It strikes me as ironic that one of the brewers that is most passionate about developing truly South African beer styles is not from South Africa at all. Soul Barrel’s Nick Smith hails from the USA and while he does brew an IPA with American hops, he also brews a South African version, Cape Cone, using only hops from South Africa. And this weekend he is releasing Ale of Origin – possibly the first completely South African craft beer.
“I want to make uniquely South African beers,” Nick told me as we sipped on a sample of Ale of Origin from the tank a few weeks ago. “For me it wouldn’t be interesting to come here and just make American-style beers. Where’s the sense of place? Where’s the fun?” Soul Barrel launched in November 2017 but Ale of Origin’s story actually predates the official opening of the brewery. The beer was brewed using only ingredients from the Western Cape – malt from Waltz Malts, hops from SAB’s hop farms in George, water from Soul Barrel’s usual source and locally foraged yeast.
This is where it gets really interesting. First of all, Nick picked fruit from a Franschhoek farm and grew up the yeast from cells found on the skins. He successfully isolated certain colonies and did a number of test batches until he found a strain that gave the desired flavours. The beer was fermented using only these wild yeasts and has been ageing in an oak barrel ever since. Now, 18 months later, it is finally ready to be released.

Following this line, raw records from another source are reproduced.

Lemma state_map_ok e f k :
  contains f k = true -> dget k (_get_state_map get_prev_state_ids e f) = dget k (with_event e).
Proof.
  intros Hk. unfold _get_state_map, with_event.
  destruct (get_state_key (pdu e)) as [sk|]; rewrite ?dget_dset; [case_decide; [done|]|]; by apply found_filtered.
Qed.

Lemma check_membership_ext user_id e v state state' is_peeking :
  dget (EventTypes.Member, user_id) state = dget (EventTypes.Member, user_id) state' ->
  _check_membership user_id e v state is_peeking = _check_membership user_id e v state' is_peeking.
Proof. intros Hs. unfold _check_membership. by rewrite Hs. Qed.

Lemma checked_in (f : string -> result check_membership_return) l checked z :
  rmap (fun u => let* m := f u in Ok (u, allowed m)) l = Ok checked ->
  z ∈ map fst (List.filter snd checked) -> z ∈ l.
Proof.
  intros Hc%rmap_ok. induction Hc as [|x [y b] l checked Hx Hc IH]; [by intros ?%elem_of_nil|].
  destruct (f x) as [m|]; [|done]. injection Hx as <- <-. simpl. destruct (allowed m); simpl.
  - intros [->|Hz]%elem_of_cons; [by left|right; by apply IH].
  - intros Hz. right. by apply IH.
Qed.

Lemma checked_ok (f : string -> result check_membership_return) l checked u :
  rmap (fun u => let* m := f u in Ok (u, allowed m)) l = Ok checked -> u ∈ l -> NoDup l ->
  exists m, f u = Ok m /\ (allowed m = true <-> u ∈ map fst (List.filter snd checked)).
Proof.
  intros Hc%rmap_ok Hu Hnd. induction Hc as [|x [y b] l checked Hx Hc IH]; [by apply elem_of_nil in Hu|].
  destruct (f x) as [m|] eqn:Ef; [|done]. injection Hx as <- <-.
  apply NoDup_cons in Hnd as [Hn Hnd]. apply elem_of_cons in Hu as [->|Hu].
  - exists m. split; [done|]. simpl. destruct (allowed m) eqn:Em; simpl.
    + split; [by left|done].
    + split; [done|]. intros Hin. destruct Hn. eapply checked_in; [|exact Hin]. by apply rmap_ok.
  - destruct (IH Hu Hnd) as (m' & Hm' & Hiff). exists m'. split; [done|]. rewrite Hiff. simpl.
    destruct (allowed m); simpl; [|done]. split; [by right|]. by intros [->|?]%elem_of_cons.
Qed.

(** (equivalence) The two filters agree.  For an event that is not soft-failed, the filter
    of one event for many clients keeps exactly the users for whom the filter of events for one
    client, run on the state after that event, keeps it, when the sender is not erased and the
    event is not asked for anyway; and where the first returns, so does the second. *)
Theorem clients_paths_agree user_ids e now is_peeking s u :
  filter_event_for_clients_with_state ignored_by get_prev_state_ids user_ids e now is_peeking true = Ok s ->
  is_soft_failed (internal_metadata e) = false -> u ∈ user_ids ->
  _check_client_allowed_to_see_event u e now true is_peeking ∅
    (bool_decide (u ∈ ignored_by (sender (pdu e)))) (room_lifetime (pdu e))
    (if outlier (internal_metadata e) then None else Some (with_event e)) false
  = Ok (if bool_decide (u ∈ s) then Some e else None).
Proof.
  unfold filter_event_for_clients_with_state. intros Hs Hsoft Hu. rewrite Hsoft in Hs.
  destruct user_ids as [|u0 us]; [by apply elem_of_nil in Hu|]. set (user_ids := u0 :: us) in *. clearbody user_ids.
  unfold room_lifetime. destruct (room_id (pdu e)) as [room|]; [|done]. cbn [rbind] in Hs.
  set (send u := _check_filter_send_to_client (pdu e) now (retention_policy room) (bool_decide (u ∈ ignored_by (sender (pdu e))))).
  set (allowed_ids := list_to_set (List.filter _ user_ids)) in Hs.
  assert (Ha : u ∈ allowed_ids <-> send u = true).
  { unfold allowed_ids. rewrite elem_of_list_to_set, list_elem_of_In, filter_In, <- list_elem_of_In. tauto. }
  unfold _check_client_allowed_to_see_event. fold (send u). cbn [andb].
  rewrite (bool_decide_eq_false_2 (_ ∈ ∅)) by set_solver.
  assert (Hif : forall b : bool, (b = true <-> u ∈ s) ->
    Ok (if b then Some e else None) = Ok (if bool_decide (u ∈ s) then Some e else None)).
  { clear Hs. intros b Hb. case_bool_decide as Hin; destruct b; [done| | |done].
    - by discriminate (proj2 Hb Hin).
    - by destruct Hin; apply Hb. }
  destruct (send u) eqn:Eu; cbn [negb].
  2: { apply (Hif false). split; [done|]. intros Hin. apply Ha. revert Hs Hin. clear -Hu.
       destruct (outlier _).
       - case_bool_decide; [|by intros [= <-] ?%not_elem_of_empty].
         destruct (state_key _) as [k|]; [|done]. cbn [rbind]. intros [= <-]. case_bool_decide; set_solver.
       - destruct (_check_history_visibility _ _ _) as [[]|]; [by intros [= <-]| |done]. cbn [rbind].
         destruct (rmap _ _) as [checked|] eqn:Ec; [|done]. cbn [rbind]. intros [= <-].
         rewrite elem_of_list_to_set. intros Hin. by apply elem_of_elements, (checked_in _ _ _ _ Ec). }
  destruct (outlier (internal_metadata e)).
  - unfold own_membership. destruct (bool_decide (_ = EventTypes.Member)); [|injection Hs as <-; apply (Hif false); set_solver].
    destruct (state_key (pdu e)) as [k|]; [|done]. cbn [rbind] in Hs |- *. injection Hs as <-. apply Hif.
    rewrite bool_decide_eq_true. case_bool_decide as Hk; [set_solver|].
    split; [intros ->; by destruct Hk; apply Ha|by intros ?%not_elem_of_empty].
  - assert (Hv : get_effective_room_visibility_from_state
        (_get_state_map get_prev_state_ids e (from_types [(EventTypes.RoomHistoryVisibility, Some "")]))
        = get_effective_room_visibility_from_state (with_event e)).
    { unfold get_effective_room_visibility_from_state. by rewrite state_map_ok. }
    rewrite Hv in Hs. destruct (_check_history_visibility _ _ _) as [[]|]; [| |done]; cbn [rbind] in Hs |- *.
    { apply (Hif true). injection Hs as <-. by rewrite Ha. }
    destruct (rmap _ _) as [checked|] eqn:Ec; [|done]. cbn [rbind] in Hs. injection Hs as <-.
    destruct (checked_ok _ _ _ u Ec) as (m & Hm & Hiff); [by apply elem_of_elements, Ha|apply NoDup_elements|].
    rewrite (check_membership_ext _ _ _ _ (with_event e)) in Hm.
    2: { apply state_map_ok. rewrite from_types_contains. apply orb_true_iff. right.
         apply bool_decide_eq_true, elem_of_app. left. apply list_elem_of_In, in_map_iff. exists u.
         split; [done|]. by apply list_elem_of_In, elem_of_elements, Ha. }
    rewrite Hm. cbn [rbind andb]. rewrite <- (Hif (allowed m)); [by destruct (allowed m)|].
    by rewrite Hiff, elem_of_list_to_set.
Qed.
End clients.

(** ** Witnesses *)

(** A room that only members see: an admin, who has joined, ignores one of the senders, and
    the sender of the last event has been erased. *)
Definition vis_event : event :=
  mk_event rv11 "vis" EventTypes.RoomHistoryVisibility "@admin:a" (Some "")
    [("history_visibility", JStr HistoryVisibility.JOINED)] ["$x"] [].
Definition message_of (id snd : string) : event :=
  mk_event rv11 id "m.room.message" snd None [("body", JStr "hi")] ["$x"] [].

(** Whether an event object is soft-failed, and whether it is an outlier. *)
#[local] Instance sample_metadata : EventMetadata := {|
  metadata := bool * bool;
  is_soft_failed := fst;
  outlier := snd;
  policy_server_spammy := fun _ => false;
  copied := id;
  redacted := id |}.

Definition obj_of (e : event) : event_object :=
  {| pdu := e; unsigned := []; internal_metadata := (false, false) |}.

Definition vis_state : StateMap string :=
  [(_HISTORY_VIS_KEY, "$vis"); ((EventTypes.Member, "@admin:a"), "$m@admin:a")].

#[local] Instance sample_visibility : VisibilityEnv := {|
  state_ids_after := fun _ => Some vis_state;
  stored_event := fun i => if String.eqb i "$vis" then Some (obj_of vis_event)
                           else if String.eqb i "$m@admin:a" then Some (obj_of (ev_member "@admin:a" "join"))
                           else None;
  ignored_users := fun u => if String.eqb u "@admin:a" then {["@spam:a"]} else ∅;
  users_erased := String.eqb "@gone:a";
  retention_policy := fun _ => None;
  is_server_admin := fun _ => false;
  return_soft_failed_events := fun _ => false;
  return_policy_server_spammy_events := fun _ => false;
  is_partial_state_room := fun _ => false;
  event_visible_to_server := fun _ _ _ _ _ _ => Ok true |}.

So what can you expect from this strictly South African beer? When I tasted it, the first thing I noticed was its prominent honey-like character and yeasty nose, which reminded me of a good chardonnay. Sniff deeper and you pick up fresh, juicy grapes and a touch of stone fruit. There is a subtle tartness when you sip, but on the palate too, the dominant note is honey. It’s a complex beer and one that is perfect for cheese – my top tip is to bring a chunk of aged Gruyere in your pocket when you head out to taste Ale of Origin. (Don’t think I’m joking either – we did exactly that at our first ever beer geek tasting meetup at Banana Jam back in 2013).
Nick is rightly thrilled with the result, a 7.5% ABV brew that is likely to have beer nerds tweeting and could well lure a few wine drinkers over to ale. With a bit of luck, other brewers will also take notice and start to explore ways to create uniquely South African beers. “We have a lot of cool local ingredients here in South Africa,” says Nick. “That’s how we can make our mark on the beer world.” Nick is a passionate advocate of finding fynbos blends to use in his beers, with Live Culture, Soul Barrel’s farmhouse ale, featuring seasonal fynbos plants in lieu of late addition hops. The USA has its IPAs, Britain has its bitters, Australia has its pale ales and Brazil has its sours featuring indigenous tropical fruits. Perhaps with a combination of locally found fruit, hops and some of the many, many fynbos species, South Africa too can come up with a beer style that is truly and distinctly ours.